“And we have legislators and bosses who sell offices, and ambitious incapables who buy them,” answered the professor. “And we are having now the same vast accumulations of fortune in individual hands that have ever proven the forerunners of national destruction elsewhere. Wealth, corruption, weakness, decay, the mob, and the despot have been the six stages of national life with other republics, and I doubt whether by harnessing steam and electricity to our chariot we shall do more than expedite the journey.”
“Professor, you should go out as a missionary to millionaires,” interposed the doctor, “and preach to them the doctrines of nationalism.”
“Doctor, you are satirical,” replied the professor, “but I am not so sure that events are not fast making missionaries of some such doctrine. Certainly the pressing problem of the hour is that of dealing wisely and justly with the new and unparalleled conditions which vast wealth has created throughout the world, and especially in these United States.”

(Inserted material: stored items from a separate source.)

(** * Qwen image-edit API service

    A shallow embedding of [qwen-api-service/app.py]: the camera and
    lighting preset tables, prompt assembly, the two edit handlers, the
    models listing, and start-up model provisioning (hub first, object
    storage as fallback); with them, the configuration read from the
    environment, the request the endpoint tester [test_endpoint.py] posts,
    and the preset tables and the request of the UI tool
    [tools/qwen_camera_studio.py].

    Conventions.
    - A Python [str] is a Rocq [string] holding its UTF-8 bytes, so that
      concatenation, equality and emptiness read the same on both sides.
    - A handler is modelled from the outcome of [json.loads(request.body)]:
      the value it returned or the exception it raised.
    - [Response.body] holds the object handed to [json.dumps].
    - The image codec (Pillow) and the network services are collaborators:
      the handlers are parametrised by a [Runtime], the provisioner by a
      [World]. *)

From Stdlib Require Import ZArith NArith String Ascii List Bool Lia.
From Stdlib Require Import Floats.SpecFloat.
From stdpp Require Import base option gmap strings list pretty.

Set Warnings "-clear-no-such-hyp".

Local Open Scope string_scope.

(** ** Python values and exceptions *)

Module Py.

(** Hashable values [json.loads] yields: [None], [bool], [int], [float], [str]. *)
Inductive atom : Type :=
| ANone
| ABool (b : bool)
| AInt (n : Z)
| AFloat (x : spec_float)
| AStr (s : string).
(** * StackScope: a shallow embedding of [StackScope.h]

    StackScope is a header-only memory profiler for the ATmega328P.  The
    embedding below follows the header function by function.  The monitor's
    four [static volatile] globals, the architecture state it reads (stack
    pointer, [__brkval], [&__heap_start], data memory) and the USART data
    register it writes are gathered in one [machine] record, and every C
    function becomes a computation in a small state monad over it.

    Conventions.
    - [uint16_t] and [uint8_t] values are integers with the wrap-around
      written out ([u16], [u8]).  On AVR [int] is 16 bits wide, so
      [uint16_t] arithmetic is carried out modulo 65536 and 16-bit pointers
      wrap the same way.
    - Data memory is a total map from addresses to byte values.  The
      globals, [__brkval] and the stack pointer are kept apart from it: a
      store through a pointer does not change them.
    - The busy-wait of [StackScope_WaitTX] is not represented: the USART is
      a sink that records each byte stored to [UDR0].
    - The two loops are structural recursions on a trip-count bound that is
      computed from the loop's own guard; lemmas [paint_loop_fuel] and
      [scan_loop_fuel] show that any larger bound yields the same result. *)

From Stdlib Require Import ZArith List Bool Lia.
Import ListNotations.
Local Open Scope Z_scope.

(** ** Machine integers *)

Definition u16 (z : Z) : Z := z mod 65536.
Definition u8 (z : Z) : Z := z mod 256.

Definition is_u16 (z : Z) : Prop := 0 <= z < 65536.
Definition is_u8 (z : Z) : Prop := 0 <= z < 256.

(** ** Compile-time constants *)

Definition STACKSCOPE_HEADER : Z := 0xFE.
Definition STACKSCOPE_HANDSHAKE : Z := 0xA5.
Definition STACKSCOPE_VERSION : Z := 0x02.
Definition STACKSCOPE_RATE_LIMIT : Z := 256.
Definition STACKSCOPE_ALERT_THRESHOLD : Z := 50.
Definition STACKSCOPE_PAINT_PATTERN : Z := 0xAA.
Definition STACKSCOPE_RAMSTART : Z := 0x0100.
Definition STACKSCOPE_RAMSIZE : Z := 2048.

Definition STACKSCOPE_FLAG_ALERT : Z := Z.shiftl 1 0.
Definition STACKSCOPE_FLAG_COLLISION : Z := Z.shiftl 1 1.
Definition STACKSCOPE_FLAG_PEAK_NEW : Z := Z.shiftl 1 2.
Definition STACKSCOPE_FLAG_HEAP_ACTIVE : Z := Z.shiftl 1 3.

(** Modelled from the spec: [RAMEND] comes from [<avr/io.h>], which is not
    part of the repository.  It is the spec's [ram_end], the last address of
    the RAM described by the geometry constants [ram_start] and [ram_size]
    (0x08FF on the ATmega328P). *)
Definition RAMEND : Z := STACKSCOPE_RAMSTART + STACKSCOPE_RAMSIZE - 1.

(** ** Machine state *)

(** The four [static volatile] globals of the header. *)
Record monitor : Type := Monitor {
  stackscope_enabled : Z;        (* uint8_t  *)
  stackscope_call_counter : Z;   (* uint16_t *)
  stackscope_peak_usage : Z;     (* uint16_t *)
  stackscope_painted_end : Z     (* uint16_t *)
}.

(** Architecture state read by the monitor. *)
Record platform : Type := Platform {
  SP : Z;            (* SPH:SPL, I/O registers 0x3E:0x3D *)
  brkval : Z;        (* __brkval, as an address; 0 is the null pointer *)
  heap_start : Z;    (* &__heap_start *)
  ram : Z -> Z       (* data memory, one byte per address *)
}.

“We shall prove equal to the problem,” said the doctor cheerfully. “A people who, North and South, were adequate to the achievements and sacrifices of our Civil War, will never allow their government to be overturned by a mob, or their politics to be always ruled by a few thousand wealth owners. And then the personnels of the pauper and the capitalist are ever changing. We have no law of entail by which the founder of a fortune can perpetuate it in his descendants. The vices and the brainlessness of the sons of rich men will come to our aid, and in the third or fourth generation the boatman’s oar and the peddler’s pack will be resumed. Let the millionaires add to their millions without molestation, say I. They cannot take their gold away with them. It must remain here, where it will again be distributed.”
“Doctor,” said the professor solemnly.
“Now, John,” interrupted the doctor, laying his hand familiarly on his friend’s shoulder, “possibly the country may be going to ruin, but we shall have time to see the race out. They are bringing the locomotives in line ready to start. If they should come out close together at the end, how are they going to tell which wins?”
“The judge of this race, doctor,” explained the professor, “is electrical and automatic and cannot make a mistake. As soon as the engines are arranged in line for starting, a wire will be stretched across the track behind them. This wire will connect with a registering apparatus, dial, and clock in front of the grand stand, and each track is numbered. At the signal bell for starting, the clockwork will be put in motion. The first locomotive that crosses this wire will, in the act of crossing, telegraph the number of its track, close the circuit, and stop the clock, thus registering the number of minutes, seconds, and quarter seconds consumed in the run.”
“How clever!” said the doctor. “Well, there sounds the signal bell—they are off!”
With a shrill shriek of challenge from their throats of steel, like unleashed hounds the giants bounded away, gaining speed as they ran. In thirty-eight seconds they rounded the curve by the half-mile post without much change in their relative positions. The next mile was made in fifty-five seconds, with the Chauncey M. Depew, which had the inside track, fifty yards ahead of the Collis P. Huntington, and the others all the way from fifty to one hundred yards behind. At the third mile post the Huntington and the Depew rounded the curve almost side by side, with trails of fire streaming from their smoke stacks, and mingling in a luminous cloud, which hovered above their distanced competitors.
Then, with thunderous leaps and bounds, they came down the home stretch, the one a streak of blue and silver, the other a streak of gold and crimson, and the roar of the multitude fairly drowned the shrieking of the whistles as engineer James Flanagan, of the Southern Pacific Company—his crimson cap gone, his black hair streaming in the wind, and his red flannel shirt open at the breast and almost blown from his massive white shoulders—rode across the signal wire five feet ahead of his competitor, winning the first prize of $10,000 for his company and the diamond badge for himself, making the run of four miles in three minutes nine and one-quarter seconds, or at a rate of over eighty miles an hour.